(WHAT THE TASK REQUIRES): Restate word for word the lines of the records below, starting at the line that contains "(leftover_of d live) w." and ending at the line that contains "Proof. unfold leftover_of.", with both of those lines included and nothing else.
--- SUPPLIED INFORMATION Enclosed Below ---
(** A successful claim takes one attempt from the jobs. *)
Lemma durable_claim_spends i worker lease now :
  spending durable_inv durable_work i 0 found (jq_claim i worker lease now).
Proof.
  intros w Hw. destruct (durable_spends i (λ c, claim c worker lease now)
    ltac:(intros; by apply good_claim) w Hw) as [Hi Hle]. simpl in *.
  split; [done|]. destruct (on_file _ _ w).1 as [[c|]|e] eqn:E; simpl; [|unfold keep in Hle; lia..].
  unfold post in *. rewrite run_on_file in *. unfold durable_inv, durable_work in *. simpl in *.
  rewrite lookup_partial_alter_eq in *. set (s := w_files w !! i) in *.
  destruct (claim _ _ _ _ s) as [o s'] eqn:Ec. simpl in *. subst o.
  pose proof (good_claim (cfg i) _ (w_clock w) worker lease now (store_wf_dict _ _ Hw) s Hw eq_refl)
    as (_ & He & Ha). unfold post in *. rewrite Ec in He, Ha. simpl in He, Ha.
  apply (claim_inv (cfg i)) in Ec as (t & _ & r & Hr & _ & _ & -> & Hk); [|done].
  pose proof (store_wf_dict _ _ Hw) as Hd. pose proof (store_wf_dict _ _ Hi) as Hd'.
  assert (dict_sum attempts_left (jobs_of s') < dict_sum attempts_left (jobs_of s))%Z as Hlt.
  { unfold recover_expired in Hr. rewrite dict_get_update in Hr by apply Hd.
    destruct (dict_get (jobs_of s) (r_id r)) as [r0|] eqn:E0; [|done].
    apply (dict_sum_lt attempts_left _ _ (r_id r) r0 (set_claimed r worker t (t + lease)));
      [apply Hd|apply Hd'|..].
    - intros k x. by apply attempts_left_pos with (q := cfg i).
    - intros k x. by apply (attempts_left_evolves (cfg i)).
    - done.
    - simpl. rewrite Hk. by rewrite decide_True.
    - injection Hr as Hr. unfold attempts_left. simpl. destruct (recover_entry t _ r0) eqn:Er.
      + apply recover_entry_some in Er as (_ & _ & ->). subst r. simpl. lia.
      + subst r0. lia. }
  assert (0 ≤ dict_sum attempts_left (jobs_of s'))%Z; [|lia].
  apply zsum_nonneg, Forall_fmap, Forall_forall. intros x ([k x'] & -> & Hin)%list_elem_of_fmap.
  simpl. eapply attempts_left_pos; [exact Hd'|]. apply dict_get_in; [apply Hd'|done].
Qed.

#[export] Program Instance durable_laws : JobQueueLaws world nat := {|
  jq_inv := durable_inv;
  jq_work := durable_work;
  jq_claim_law := durable_claim_spends;
|}.
Next Obligation.
  intros. apply (durable_spends q (λ c, leased c id worker tok now)). intros. by apply good_leased.
Qed.
Next Obligation.
  intros. apply (durable_spends q (λ c, succeed (cfg q) c id worker tok now)). intros. by apply good_finish.
Qed.
Next Obligation.
  intros. apply (durable_spends q (λ c, fail_job (cfg q) c id worker tok code now)).
  intros. by apply good_fail.
Qed.
Next Obligation. intros. apply (durable_spends q (λ _, records)). intros. by apply good_records. Qed.

#[export] Program Instance durable_frames : JobQueueFrame world nat.
Next Obligation. intros. apply (durable_frame q (λ c, claim c worker lease now)). Qed.
Next Obligation. intros. apply (durable_frame q (λ c, leased c id worker tok now)). Qed.
Next Obligation. intros. apply (durable_frame q (λ c, succeed (cfg q) c id worker tok now)). Qed.
Next Obligation. intros. apply (durable_frame q (λ c, fail_job (cfg q) c id worker tok code now)). Qed.
Next Obligation. intros. apply (durable_frame q (λ _, records)). Qed.
End durable.

(** ** The router keeps the laws of its backends *)

Section delegating_laws.
Context {W Q : Type} `{EqDecision Q} `{JobQueueFrame W Q}.

(** The live queue is [live] for good: [resolve] reads it and nothing more. *)
Definition resolves (d : delegating W Q) (live : Q) : Prop := ∀ w, dg_resolve d w = (Ok live, w).

Definition pair_inv (live : Q) (lo : option Q) (w : W) : Prop :=
  jq_inv live w ∧ ∀ f, lo = Some f → jq_inv f w.
Definition pair_work (live : Q) (lo : option Q) (w : W) : nat :=
  jq_work live w + match lo with Some f => jq_work f w | None => 0 end.

Definition dg_inv (d : delegating W Q) (w : W) : Prop :=
  ∃ live, resolves d live ∧ pair_inv live (leftover_of d live) w.
Definition dg_work (d : delegating W Q) (w : W) : nat :=
  match (dg_resolve d w).1 with
  | Ok live => pair_work live (leftover_of d live) w
  | Err _ => 0
  end.

Lemma leftover_ne (d : delegating W Q) live f : leftover_of d live = Some f → f ≠ live.
Proof. unfold leftover_of. destruct (dg_fallback d); [|done]. destruct (decide _); naive_solver. Qed.

Lemma spends_live {A} live lo (c : result A → nat) (m : M W A) :
  (∀ f, lo = Some f → f ≠ live) → spending jq_inv jq_work live 0 c m → framed jq_inv jq_work live m →
  spending (λ l, pair_inv l lo) (λ l, pair_work l lo) live 0 c m.
Proof.
  intros Hne Hm Hf w [Hl Ho]. destruct (Hm w Hl) as [Hi Hs]. unfold pair_inv, pair_work.
  destruct lo as [f|].
  - destruct (Hf w f (Hne f eq_refl) (Ho f eq_refl)) as [Hfi Hfw]. split; [split; naive_solver|lia].
  - split; [done|lia].
Qed.

Lemma spends_leftover {A} live f (c : result A → nat) (m : M W A) :
  f ≠ live → spending jq_inv jq_work f 0 c m → framed jq_inv jq_work f m →
  spending (λ l, pair_inv l (Some f)) (λ l, pair_work l (Some f)) live 0 c m.
Proof.
  intros Hne Hm Hf w [Hl Ho]. destruct (Hm w (Ho f eq_refl)) as [Hi Hs]. unfold pair_inv, pair_work.
  destruct (Hf w live (not_eq_sym Hne) Hl) as [Hfi Hfw]. split; [split; naive_solver|lia].
Qed.

(** What a router operation spends once [resolve] has answered. *)
Lemma dg_spends {A} (d : delegating W Q) (c : result A → nat) (k : Q → M W A) :
  (∀ live, resolves d live →
     spending (λ l, pair_inv l (leftover_of d live)) (λ l, pair_work l (leftover_of d live)) live 0 c (k live)) →
  spending dg_inv dg_work d 0 c (live ← dg_resolve d; k live).
Proof.
  intros Hk w (live & Hr & Hi). unfold post. rewrite run_bind, Hr.
  destruct (Hk live Hr w Hi) as [Hi' Hs]. unfold post in *. split; [by exists live|].
  unfold dg_work. rewrite !Hr. exact Hs.
Qed.

Hint Extern 1 (_ ≤ _) => (unfold keep; simpl; lia) : core.
Hint Resolve leftover_ne : core.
--- End of Enclosed SUPPLIED INFORMATION ---
(TASK SOLUTION):
  ∃ live, resolves d live ∧ pair_inv live (leftover_of d live) w.
Definition dg_work (d : delegating W Q) (w : W) : nat :=
  match (dg_resolve d w).1 with
  | Ok live => pair_work live (leftover_of d live) w
  | Err _ => 0
  end.

Lemma leftover_ne (d : delegating W Q) live f : leftover_of d live = Some f → f ≠ live.
Proof. unfold leftover_of. destruct (dg_fallback d); [|done]. destruct (decide _); naive_solver. Qed.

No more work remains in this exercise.